Qui n’a jamais rencontré de problèmes avec la STEG ? C’est bien connu, faire installer un compteur électrique est presque un parcours du combattant… A moins de monnayer l’intervention « par-dessous la table ». Les actes de corruption existent chez notre pourvoyeur d’électricité et de gaz. Pour preuve, paru hier, le dernier rapport annuel du Haut Comité de Contrôle Administratif et Financier pointe du doigt l’entreprise…voitures de fonction, abus concernant le carburant mais aussi des zones d’ombre qui planent sur les marchés publics. Des soupçons de corruption qui ne concernent pas seulement la STEG, mais également de nombreuses autres entreprises publiques.

La STEG semble avoir pris conscience du problème. L’entreprise a organisé ce vendredi 21 juin à Tunis, la « 1ère journée d’étude sur la bonne gouvernance et l’accès à l’information ». Il était question de la signature de deux conventions, l’une avec l’Instance Nationale de Lutte Contre la Corruption (INLUCC) et l’autre avec l’Instance Nationale d’Accès à l’Information (INAI).

Dans son discours d’ouverture le PDG de la STEG, Moncef Harrabi ne renie pas les actes de corruption mais il affirme « qu’ils sont de plus en plus rares ». Il a par ailleurs ajouté que la STEG a été « l’une des premières entreprises publiques à s’être dotée d’un audit et d’un contrôle de gestion interne. Nous avons aussi un système de management qui nous permet d’intégrer facilement les nouvelles règles en termes de lutte contre la corruption ». Depuis 2015, la STEG a adhéré à un certain nombre de certifications ISO dans le domaine du management, l’ISO 37001 (système de management anti-corruption) est l’un d’entre eux. Celui-ci, permet de couvrir les risques de corruption par et à l’encontre d’un organisme ou de son personnel et les pots de vin offerts ou acceptés.
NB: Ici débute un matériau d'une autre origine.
(** The accesses [leer_csv] makes to a file that exists. *)
Definition loads (path : string) (f : File) : list event :=
  Stat path :: ReadCsv path Utf8 ::
  (if decodes_utf8 f then [] else [ReadCsv path Latin1]).

(** The names the threshold and detection steps bind. *)
Definition detection_names : list string :=
  ["mu_pfd"; "sigma_pfd"; "thr_pfd"; "thr_power"; "mu_pow"; "sigma_pow";
   "band_mask"; "instant_mask"; "hits"; "dron_detectado"]%string.

Section Completed.

Local Open Scope string_scope.

Variables (args : Args) (df_base df_data : DataFrame).
Variable g : string -> option value.

(** What a run that went through has bound for the band filter. *)
Inductive BandFacts (band_mask : list bool) : Prop :=
| band_active (c : string) (fmin fmax : float64) (freq : Series) :
    buscar_col df_data "Frequency" = Some c ->
    freq_min args = Some fmin -> freq_max args = Some fmax ->
    Pd.column df_data c = Some freq ->
    band_mask = band_filter freq fmin fmax ->
    BandFacts band_mask
| band_inactive :
    buscar_col df_data "Frequency" = None \/
    freq_min args = None \/ freq_max args = None ->
    band_mask = Pd.ones (Pd.len df_data) ->
    BandFacts band_mask.

(** What it has bound for the power criterion; [pfd_mask] is the mask
    of the PFD criterion and the band filter. *)
Inductive PowerFacts (pfd_mask instant_mask : list bool) : Prop :=
| power_enabled (cb cd : string) (pow_b pow_d : Series) :
    buscar_col df_base "Total Spectrum Power" = Some cb ->
    buscar_col df_data "Total Spectrum Power" = Some cd ->
    Pd.column df_base cb = Some pow_b ->
    Pd.column df_data cd = Some pow_d ->
    g "thr_power" =
      Some (VFloat (umbral (Pd.mean pow_b) (Pd.std pow_b) (ksigma args))) ->
    instant_mask =
      Pd.mask_and pfd_mask
        (Pd.gt_scalar pow_d
           (umbral (Pd.mean pow_b) (Pd.std pow_b) (ksigma args))) ->
    PowerFacts pfd_mask instant_mask
| power_disabled :
    buscar_col df_base "Total Spectrum Power" = None \/
    buscar_col df_data "Total Spectrum Power" = None ->
    g "thr_power" = Some VNone ->
    instant_mask = pfd_mask ->
    PowerFacts pfd_mask instant_mask.

(** The bindings a run that went through leaves behind. *)
Inductive Completed (cb cd : string) (st : State) : Prop :=
| completed (pfd_b pfd_d : Series) (band_mask instant_mask : list bool) :
    Pd.column df_base cb = Some pfd_b ->
    Pd.column df_data cd = Some pfd_d ->
    g "thr_pfd" =
      Some (VFloat (umbral (Pd.mean pfd_b) (Pd.std pfd_b) (ksigma args))) ->
    g "band_mask" = Some (VMask band_mask) ->
    BandFacts band_mask ->
    PowerFacts
      (Pd.mask_and
         (Pd.gt_scalar pfd_d
            (umbral (Pd.mean pfd_b) (Pd.std pfd_b) (ksigma args)))
         band_mask)
      instant_mask ->
    g "instant_mask" = Some (VMask instant_mask) ->
    g "dron_detectado" =
      Some (VBool (dron_detectado (n_consec args) instant_mask)) ->
    last (stdout st) HdrBaseline =
      (if dron_detectado (n_consec args) instant_mask
       then DronDetectado else SinDron) ->
    Completed cb cd st.

End Completed.

(** Both files are there and each table has a PFD column: the run is
    not stopped by a configuration error. *)
Definition Loaded (fs : FileSystem) (args : Args)
           (fb fd : File) (cb cd : string) : Prop :=
  fs (baseline args) = Some fb /\
  fs (datafile args) = Some fd /\
  buscar_col (table fb) "Power Flux Density" = Some cb /\
  buscar_col (table fd) "Power Flux Density" = Some cd.

(** ** Sample inputs *)

Module Sample.

Local Open Scope string_scope.
Local Open Scope Z_scope.

Definition col (xs : list Z) : Series := map F64.of_Z xs.

(** A baseline whose PFD column has mean 10 and standard deviation 2. *)
Definition base : DataFrame :=
  @Pd.mkDataFrame
    [("Timestamp", col [1; 2; 3]);
     ("Power Flux Density (dBm/m2)", col [8; 12; 10]);
     ("Total Spectrum Power (dBm)", col [1; 2; 3])]
    3 eq_refl.

(** A baseline of a single row. *)
Definition base_one_row : DataFrame :=
  @Pd.mkDataFrame
    [("Power Flux Density (dBm/m2)", col [8]);
     ("Total Spectrum Power (dBm)", col [1])]
    1 eq_refl.

Definition data : DataFrame :=
  @Pd.mkDataFrame
    [("Frequency (MHz)", col [2410; 2410; 2500; 2410]);
     ("power flux density", col [17; 18; 20; 16]);
     ("TOTAL SPECTRUM POWER", col [6; 7; 8; 9])]
    4 eq_refl.

(** The same candidate without its power column. *)
Definition data_pfd_only : DataFrame :=
  @Pd.mkDataFrame
    [("Frequency (MHz)", col [2410; 2410; 2500; 2410]);
     ("power flux density", col [17; 18; 20; 16])]
    4 eq_refl.

(** Another candidate, with other columns, rows and values. *)
Definition data_other : DataFrame :=
  @Pd.mkDataFrame
    [("Total spectrum power", col [40; 50]);
     ("PFD - Power Flux Density", col [100; 200])]
    2 eq_refl.

(** A candidate without rows. *)
Definition data_empty : DataFrame :=
  @Pd.mkDataFrame
    [("Frequency (MHz)", []); ("power flux density", [])] 0 eq_refl.

(** A table without a PFD column. *)
Definition no_pfd : DataFrame :=
  @Pd.mkDataFrame [("Frequency (MHz)", col [2410])] 1 eq_refl.

Definition fs : FileSystem :=
  fun path =>
    if String.eqb path "baseline.csv" then Some (mkFile true base)
    else if String.eqb path "one_row.csv" then Some (mkFile true base_one_row)
    else if String.eqb path "data.csv" then Some (mkFile false data)
    else if String.eqb path "pfd_only.csv" then Some (mkFile true data_pfd_only)
    else if String.eqb path "other.csv" then Some (mkFile true data_other)
  else if String.eqb path "empty.csv" then Some (mkFile true data_empty)
    else if String.eqb path "no_pfd.csv" then Some (mkFile true no_pfd)
    else None.

(** [-k 3 --freq-min 2400 --freq-max 2483.5 --n-consec 2] *)
Definition args (baseline datafile : string) : Args :=
  mkArgs baseline datafile (F64.of_Z 3)
         (Some (F64.of_Z 2400)) (Some (F64.of_dyadic 4967 1)) 2 false.


End Sample.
Parmi les invités à cette journée d’étude, Kamel Ayadi, il est le président du Haut Comité de Contrôle Administratif et Financier (HCCAF). Son rôle est de mettre en lumière les dérives commises par les entreprises publiques du pays. Il répond aux questions de Gnetnews. « La STEG peut être considérée comme un exemple de bonne gouvernance. Ça ne veut pas dire qu’il n’y a pas de corruption à la STEG…mais il y a une volonté d’intégrer les nouvelles exigences de transparence et d’intégrité dans le management de l’entreprise ». « Aujourd’hui les sujets de lutte contre la corruption sont traités su point de vue managérial… ce n’est plus une question de règlementation, de législation ou de politiques publiques », ajoute-t-il.
Si les actes de corruption sont clairement connus et reconnus à la STEG, pour le principal syndicat de l’entreprise, ce n’est pas vrai. Dans son intervention, Abdelkader Jelassi, chef de file de l’UGTT à la STEG, insiste : « notre entreprise est propre. Depuis sa création en 1967, personne n’a jamais entendu parlé d’une grosse affaire de corruption à la STEG. Tous nos agents sont intègres ».

Le leader syndical a vite été repris par Chawki Tabib, président de l’Instance de lutte contre la corruption. « La STEG a un chiffre d’affaire de 1700 milliards de dinars. Où il y a de l’argent, il y a de la corruption ! », a-t-il lancé. Avant d’ajouter que « n’importe qui peut être corrompu ».

Dans une déclaration, Chawki Tabib a fait savoir que « les soupçons de corruption qui parviendraient à l’INLUCC via des citoyens abusés seront systématiquement signalés à l’administration de la STEG ».

Ainsi, dans sa stratégie de bonne gouvernance, la STEG a prévu un système de partenariat avec les consommateurs afin de dénoncer sans risques les éventuels actes de corruption intentés par des agents.
En ce qui concerne l’accès à l’information, là aussi de nombreux efforts restent à faire. C’est Imed Hazgui, président de l’Instance nationale pour l’accès à l’information qui s’est exprimé sur ce sujet. «Il faut tout d’abord savoir que la STEG a été la première entreprise publique à prendre contact avec l’INAI lors de sa création. Malgré cela, de nombreuses zones d’ombre continuent de planer sur la transparence des marchés publics. Or d’après la loi, elle se doit de les rendre accessible au grand public. Autre manquement celui de l’accès aux chiffres concernant les volumes de production de la STEG ».

Dans son plan stratégique de lutte contre la corruption, présenté lors de cette journée, un certain nombre de mesures sont prévues, comme notamment la création d’ilots d’intégrité, la mise en place d’un système de dénonciation des actes de corruption, l’institution d’un barème de sanctions (administratif et judiciaire). Il a été également spécifié que tout dossier de corruption serait envoyé systématiquement au parquet.